Aujourd’hui, j’ai décidé deux ans après de vous parler de mon IVG. Si je prends la parole à ce sujet maintenant, c’est parce que nous sommes le 28 septembre et aujourd’hui, c’est la journée mondiale pour le droit à l’avortement. J’ai envie de défendre ce droit à la libre disposition de notre corps mais pas seulement. En 2021, ce droit est encore remis en cause en France et dans certains pays, il est tout simplement banni.
« J’ai eu recours à l’avortement en octobre 2019, voici mon histoire. »
Pour diverses raisons, plus jeune, je n’avais pas envie d’avoir d’enfants. C’était le discours que je soutenais auprès de mes proches car je me disais que nous étions assez nombreux sur la planète, j’avais aussi peur pour l’avenir de la génération future avec tous ces changements climatiques. Bref, j’avais tout un tas d’idées arrêtées, mais comme on dit, il n’y a que les idiots qui ne changent pas d’avis !
J’avais 22 ans quand je me suis mise avec Nicolas et nous nous sommes installés ensemble un an plus tard. Nicolas m’a très rapidement évoqué l’envie et le souhait d’avoir un enfant. Au sein de notre relation, il y a toujours eu une sorte de décalage. De part son vécu passé, mais aussi notre petite différence d’âge (3 ans). En avançant dans ma vie d’adulte à ses côtés, mes envies d’enfant ont évolué dans son sens mais pas au même rythme que lui.

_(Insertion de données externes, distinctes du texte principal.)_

(** * The Xiaozhi MCP bridge (bridge.py): a shallow embedding and its properties

    The bridge keeps a WebSocket session with a remote agent platform, answers
    its JSON-RPC requests, and forwards the one tool it exposes to an HTTP
    webhook.  The embedding follows bridge.py function by function:

    - Python text is a list of Unicode code points, JSON values are the values
      [json.loads] builds, a [dict] is an association list in insertion order;
    - the mutable bridge object is an explicit state, threaded through a small
      state-and-exception monad; an outbound frame is recorded as the value
      handed to [_send_json];
    - what the outside world does (the webhook's answer, the frames that
      arrive, connection failures, a [stop()] from another task at any of the
      places where the bridge waits, cancellation of the task) is given as
      data, and the loops consume it.

    Not modelled: the text encoding of outbound frames, a [ws.send] that
    fails, logging, and floating point not-a-number as a reconnect delay.
    The closing of a connection when its session ends has no event of its
    own: nothing reads the stop flag between the end of a session and the
    head of the loop of [run], so a [stop()] that comes while the connection
    is closed does what one does that came just before the session ended. *)

From Stdlib Require Import List ZArith NArith QArith Bool String Ascii Lia Lqa DecimalString.
Import ListNotations.

Set Implicit Arguments.
Set Warnings "-register-all".

(** ** Python text *)

(** A Python [str]: a sequence of Unicode code points. *)
Definition str := list N.

(** A literal of the source, as text (its characters are ASCII). *)
Definition u (s : string) : str := map N_of_ascii (list_ascii_of_string s).

Fixpoint str_eqb (a b : str) : bool :=
  match a, b with
  | [], [] => true
  | x :: a', y :: b' => N.eqb x y && str_eqb a' b'
  | _, _ => false
  end.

Côté contraception, j’ai toujours eu des soucis et actuellement c’est encore compliqué. J’ai été tranquille durant 3 ans avec la pilule Cerazette, puis un jour mon corps a décidé de la rejeter en bloc ! Je passais parfois 1 mois avec des règles… J’ai alors essayé durant 9 mois le stérilet hormonal car j’ai toujours eu des règles compliquées, mais ça n’allait toujours pas. Alors, en accord avec Nicolas et mon médecin, en mai 2019, je l’ai fait retirer et j’ai enchaîné sur une pause contraceptive, retour au préservatif. Toutefois, j’avais été assez clair avec Nico sur le fait que si par mégarde il y avait un « accident », l’avortement serait non négociable. Je n’étais pas prête, un point c’est tout.
Je sais bien que l’on est « jamais prête »(je l’ai tellement entendu celle-là !), toutefois entre désirer un enfant et être prête il y a une différence et pas des moindres. Selon ma vision personnelle, un enfant, c’est un engagement pour la vie. Pour moi, être « prête » c’est d’une part désirer la grossesse, avoir une bonne stabilité professionnelle et personnelle, afin d’accueillir cet enfant dans les meilleures conditions. Enfin c’est un choix que l’on prend à deux.
Le contexte familiale dans lequel j’ai grandi joue un rôle prédominant dans ma réflexion à ce sujet, j’ai beaucoup souffert de la séparation de mes parents.
Le 28 septembre 2019, nous étions un samedi, j’étais super fatiguée depuis plusieurs jours et sans exagérer j’avais les seins gros comme des pamplemousses, Nicolas, me dit : tu ne serais pas enceinte ? WHAT ? Pour moi, c’était juste impensable, mais dans le doute, Nicolas est allé acheter un test de grossesse.
De retour avec son test, me voilà en plein après-midi, à faire ce test… C’est là que j’ai découvert les fameuses deux barres…
J’ai appelé Nicolas et je lui ai fait part du résultat, il semblait si heureux , ça en été déroutant, alors que pour moi c’était clairement la fin du mooooonde !! Je l’aime du fond du coeur mais nous avions encore bien des choses à vivre à deux, avant de mettre au monde un petit être.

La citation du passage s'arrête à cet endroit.